Any and all hopes and dreams I had dared to let myself have for the Catholic Church under your time as Pope are now flatlining and resuscitation seems incredibly bleak. However, I should be used to nothing but disappointment from the Catholic Church when it comes to the lack of the simple, but clearly not easy, act of fully accepting someone’s identity.
Upon hearing the news of the Vatican’s declaration against the blessing of same-sex unions, which you approved, I couldn’t help but immediately see the hypocrisy of this statement:
“But he does not and cannot bless sin: he blesses sinful man, so that he may recognize that he is part of his plan of love and allow himself to be changed by him.”
I’m not here to try and teach you, Pope Francis, about what any part of the Bible means. I’m merely here to say that you have no business renewing a hateful, barbaric and idiotic way of viewing people.
There are no exceptions here, and your hollow acceptance is neither desired nor required. This is conditional acceptance, and there shouldn’t be conditions to be met for basic human decency. There’s nothing “to be changed by him.” I’m not disappointed that the Church doesn’t view me as an equal. I’m disappointed that heteronormative and cisgender people have a prolonged, false sense of superiority that I so desperately hoped future LGBTQIA+ generations would only have to read history books to understand, not experience firsthand.
Words have power, and you have abused that power. When something is labeled as wrong, different or a sin, it’s being given very dangerous connotations. Ideologies like this can create, and have created, religiously motivated extremism like conversion therapy, which I would liken to modern-day torture.

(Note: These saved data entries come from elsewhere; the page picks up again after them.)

(** What the handler returns: the contact of a detail response, or the
    text [No contact found with email: ...]. *)
Inductive Result :=
| Details (r : Response)
| NotFound (email : string).

Section Handler.

Variable env : Env.
Variable fuel : nat.

(** How the handler reads a response body: whether [response.data] is
    [null] (reading [data.total] or [data.contact] then throws a
    TypeError), whether [data.total === 0], and [Object.keys(data.contacts)],
    which throws a TypeError when [data.contacts] is [undefined] or
    [null]. *)
Variable data_is_null : string -> bool.
Variable total_is_zero : string -> bool.
Variable contact_keys : string -> option (list string).

(** [response = await this.axiosInstance.get(url)], then the text from
    [response.data.contact]. *)
Definition details (u : string) (w : World)
  : option (Outcome Result * World) :=
  match axiosInstance_get env fuel u ∅ w with
  | Some (Resolved r, w') =>
      if data_is_null (body r) then Some (Rejected TypeError, w')
      else Some (Resolved (Details r), w')
  | Some (Rejected e, w') => Some (Rejected e, w')
  | None => None
  end.

Definition getContact (args : option Args) (w : World)
  : option (Outcome Result * World) :=
  match args with
  | None => Some (Rejected TypeError, w)
  | Some a =>
      if Js.truthy_num (id a) then
        details ("/contacts/" +:+ Js.interp_num (id a)) w
      else
        match Js.usable (email a) with
        | Some em =>
            match axiosInstance_get env fuel "/contacts"
                    (<["limit" := VNum 1]>
                       (<["search" := VStr ("email:" +:+ em)]> ∅)) w with
            | Some (Resolved searchResponse, w1) =>
                if data_is_null (body searchResponse) then
                  Some (Rejected TypeError, w1)
                else if total_is_zero (body searchResponse) then
                  Some (Resolved (NotFound em), w1)
                else
                  match contact_keys (body searchResponse) with
                  | Some keys =>
                      details ("/contacts/" +:+ Js.interp (head keys)) w1
                  | None => Some (Rejected TypeError, w1)
                  end
            | Some (Rejected e, w1) => Some (Rejected e, w1)
            | None => None
            end
        | None =>
            Some (Rejected (McpError InvalidParams
                              "Either id or email must be provided"), w)
        end
  end.

End Handler.

End GetContact.

(** ** Handlers of the later version of [index.ts] *)

Module Later.

(** [request.params.arguments] of the list tools added there. *)
Record Args := {
  search : option string;
  limit : option Z;
  start : option Z;
  publishedOnly : option bool;
  bundle : option string;
  campaignId : option Z;
  contactId : option Z;
}.

Definition opt {A} (args : option Args) (f : Args -> option A) : option A :=
  match args with
  | Some a => f a
  | None => None
  end.

Inductive Tool :=
| get_campaign_contacts
| list_assets
| list_pages
| list_sms
| list_companies
| get_contact_notes
| list_tags
| list_categories
| list_stages
| list_contact_fields
| list_webhooks
| list_reports.

(** JSON values of a request body. *)
#[local] Set Warnings "-register-all".
Inductive Json :=
| JNull
| JNum (n : Z)
| JStr (s : string)
| JBool (b : bool)
| JArr (l : list Json)
| JObj (fields : list (string * Json)).

Definition json_truthy (j : Json) : bool :=
  match j with
  | JNull => false
  | JNum n => negb (n =? 0)
  | JStr s => negb (String.eqb s "")
  | JBool b => b
  | JArr _ | JObj _ => true
  end.

Record CampaignArgs := {
  name : option string;
  description : option string;
  isPublished : option bool;
  allowRestart : option bool;
  events : option (list Json);
  segments : option (list Z);
  forms : option (list Z);
  canvasSettings : option Json;
}.

Record AssetArgs := {
  title : option string;
  asset_description : option string;
  storageLocation : option string;
  file : option string;
  category : option Z;
  asset_isPublished : option bool;
}.

(** [payload.k = v]; a key whose value is [undefined] is not serialised. *)
Definition set_opt (k : string) (v : option Json) (p : gmap string Json)
  : gmap string Json :=
  match v with
  | Some j => <[k := j]> p
  | None => p
  end.

(** [ids.map((id: number) => ({ id }))] *)
Definition id_objects (ids : list Z) : list Json :=
  (fun i => JObj [("id", JNum i)]) <$> ids.

(** [if (v && v.length > 0) payload.k = f(v);] *)
Definition set_nonempty {A} (k : string) (f : list A -> list Json)
    (v : option (list A)) (p : gmap string Json) : gmap string Json :=
  match v with
  | Some (x :: l) => <[k := JArr (f (x :: l))]> p
  | Some [] | None => p
  end.

(** [args.isPublished !== undefined ? args.isPublished : true] *)
Definition published (v : option bool) : bool :=
  match v with
  | Some b => b
  | None => true
  end.

(** The [payload] of [createCampaignWithAutomation]. *)
Definition campaign_payload (args : CampaignArgs) : gmap string Json :=
  let payload := ∅ in
  let payload := set_opt "name" (JStr <$> name args) payload in
  let payload :=
    <["description" := JStr (default "" (Js.usable (description args)))]>
      payload in
  let payload := <["isPublished" := JBool (published (isPublished args))]>
                   payload in
  let payload :=
    <["allowRestart" := JBool (Js.truthy_bool (allowRestart args))]> payload in
  let payload := set_nonempty "events" (fun l => l) (events args) payload in
  let payload := set_nonempty "lists" id_objects (segments args) payload in
  let payload := set_nonempty "forms" id_objects (forms args) payload in
  match canvasSettings args with
  | Some j => if json_truthy j then <["canvasSettings" := j]> payload
              else payload
  | None => payload
  end.

(** The [payload] of [createAsset]. *)
Definition asset_payload (args : AssetArgs) : gmap string Json :=
  let payload := ∅ in
  let payload := set_opt "title" (JStr <$> title args) payload in
  let payload :=
    <["description" := JStr (default "" (Js.usable (asset_description args)))]>
      payload in
  let payload :=
    set_opt "storageLocation" (JStr <$> storageLocation args) payload in
  let payload :=
    <["isPublished" := JBool (published (asset_isPublished args))]> payload in
  let payload :=
    if bool_decide (storageLocation args = Some "local")
    then set_opt "tempName" (JStr <$> file args) payload
    else set_opt "remotePath" (JStr <$> file args) payload in
  match category args with
  | Some n => if Js.truthy_num (category args)
              then <["category" := JNum n]> payload else payload
  | None => payload
  end.

(** The list handlers are modelled up to and including their
    [await this.axiosInstance.get(...)]; the two creating handlers as a
    whole. *)
Section Handlers.

Variable env : Env.
Variable fuel : nat.

(** How axios serialises a request body. *)
Variable stringify : gmap string Json -> string.

(** [this.axiosInstance.post(url, payload)] *)
Definition axiosInstance_post (u : string) (payload : gmap string Json)
    (w : World) : option (Outcome Response * World) :=
  axiosInstance_request env fuel
    {| method := POST; url := u; params := ∅;
       data := Some (stringify payload); Authorization := None |} w.

(** Of which response bodies axios makes [null]: the text of both
    creating handlers reads a key of [response.data]. *)
Variable data_is_null : string -> bool.

(** Reading [args.name] throws a TypeError when the arguments are
    [undefined]; the text is built from [response.data.campaign]. *)
Definition createCampaignWithAutomation (args : option CampaignArgs)
    (w : World) :=
  match args with
  | None => Some (Rejected TypeError, w)
  | Some a =>
      formatted data_is_null
        (axiosInstance_post "/campaigns/new" (campaign_payload a) w)
  end.

(** The text is built from [response.data.asset]. *)
Definition createAsset (args : option AssetArgs) (w : World) :=
  match args with
  | None => Some (Rejected TypeError, w)
  | Some a =>
      formatted data_is_null
        (axiosInstance_post "/assets/new" (asset_payload a) w)
  end.

Definition getCampaignContacts (args : option Args) (w : World) :=
  match args with
  | None => Some (Rejected TypeError, w)
  | Some a =>
      let params := ∅ in
      let params := put_num "start" (start a) params in
      let params := put_limit (limit a) params in
      axiosInstance_get env fuel
        ("/campaigns/" +:+ Js.interp_num (campaignId a) +:+ "/contacts")
        params w
  end.

(** [listAssets] and [listPages] *)
Definition list_published (path : string) (args : option Args) (w : World) :=
  let params := ∅ in
  let params := put_str "search" (opt args search) params in
  let params := put_limit (opt args limit) params in
  let params := put_num "start" (opt args start) params in
  let params := put_bool "publishedOnly" (opt args publishedOnly) params in
  axiosInstance_get env fuel path params w.

Definition listAssets := list_published "/assets".
Definition listPages := list_published "/pages".

(** [listSms] and [listTags] *)
Definition list_search (path : string) (args : option Args) (w : World) :=
  let params := ∅ in
  let params := put_str "search" (opt args search) params in
  let params := put_limit (opt args limit) params in
  axiosInstance_get env fuel path params w.

Definition listSms := list_search "/smses".
Definition listTags := list_search "/tags".

Definition listCompanies (args : option Args) (w : World) :=
  let params := ∅ in
  let params := put_str "search" (opt args search) params in
  let params := put_limit (opt args limit) params in
  let params := put_num "start" (opt args start) params in
  axiosInstance_get env fuel "/companies" params w.

Definition getContactNotes (args : option Args) (w : World) :=
  match args with
  | None => Some (Rejected TypeError, w)
  | Some a =>
      let params := ∅ in
      let params := put_limit (limit a) params in
      axiosInstance_get env fuel
        ("/contacts/" +:+ Js.interp_num (contactId a) +:+ "/notes") params w
  end.

Definition listCategories (args : option Args) (w : World) :=
  let params := ∅ in
  let params := put_str "bundle" (opt args bundle) params in
  let params := put_limit (opt args limit) params in
  axiosInstance_get env fuel "/categories" params w.

(** [listStages], [listContactFields], [listWebhooks], [listReports] *)
Definition list_limit (path : string) (args : option Args) (w : World) :=
  let params := ∅ in
  let params := put_limit (opt args limit) params in
  axiosInstance_get env fuel path params w.

Definition listStages := list_limit "/stages".
Definition listContactFields := list_limit "/fields/contact".
Definition listWebhooks := list_limit "/hooks".
Definition listReports := list_limit "/reports".

Definition call_tool (t : Tool) :=
  match t with
  | get_campaign_contacts => getCampaignContacts
  | list_assets => listAssets
  | list_pages => listPages
  | list_sms => listSms
  | list_companies => listCompanies
  | get_contact_notes => getContactNotes
  | list_tags => listTags
  | list_categories => listCategories
  | list_stages => listStages
  | list_contact_fields => listContactFields
  | list_webhooks => listWebhooks
  | list_reports => listReports
  end.

End Handlers.

(** The list handlers that start with [const { ... } = args]. *)
Definition destructures (t : Tool) : bool :=
  match t with
  | get_campaign_contacts | get_contact_notes => true
  | list_assets | list_pages | list_sms | list_companies | list_tags
  | list_categories | list_stages | list_contact_fields | list_webhooks
  | list_reports => false
  end.

End Later.

(** ** Further scenarios *)

Module Cases.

You have just solidified the placement of unnecessary burdens and obstacles in the lives of countless members of the LGBT community, as a life of inadequacy due to archaic teachings with even more archaic interpretations may be thrust upon them.
Within my own family, I grew up with some very devout Catholic family members. I don’t know if they would be proud of me for coming into my own identity because of what they are told to believe. I don’t know if my grandmother, who recited the rosary prayer nearly every day until she passed away, were to meet me today would hug and squeeze me like she always did, or shun me.
Before I even knew what queerness was, I grew up feeling a kind of pressure to be someone who could be accepted and loved by my family. This pressure would eventually metastasize into feelings of depression, shame and self-hatred. I personally feel this happened, in part, because a religious outlook on queerness was driving the status quo for so long that it became present in my family dynamic, just like so many other families.
I love my parents and sister and they love and accept me, but this came after leaping over many hurdles. These hurdles forced us, myself included, to untangle our lives from Catholic teachings in order to truly see what our coexistence meant. I was being denied access to myself, and my family was being denied access to their son, brother and grandson. All of this was subconsciously and supposedly in the name of God.
I couldn’t care at all what the Bible says of me or my identity. But if you, Pope Francis, are going to try and demonize my existence, don’t you dare do so by hiding behind your deity.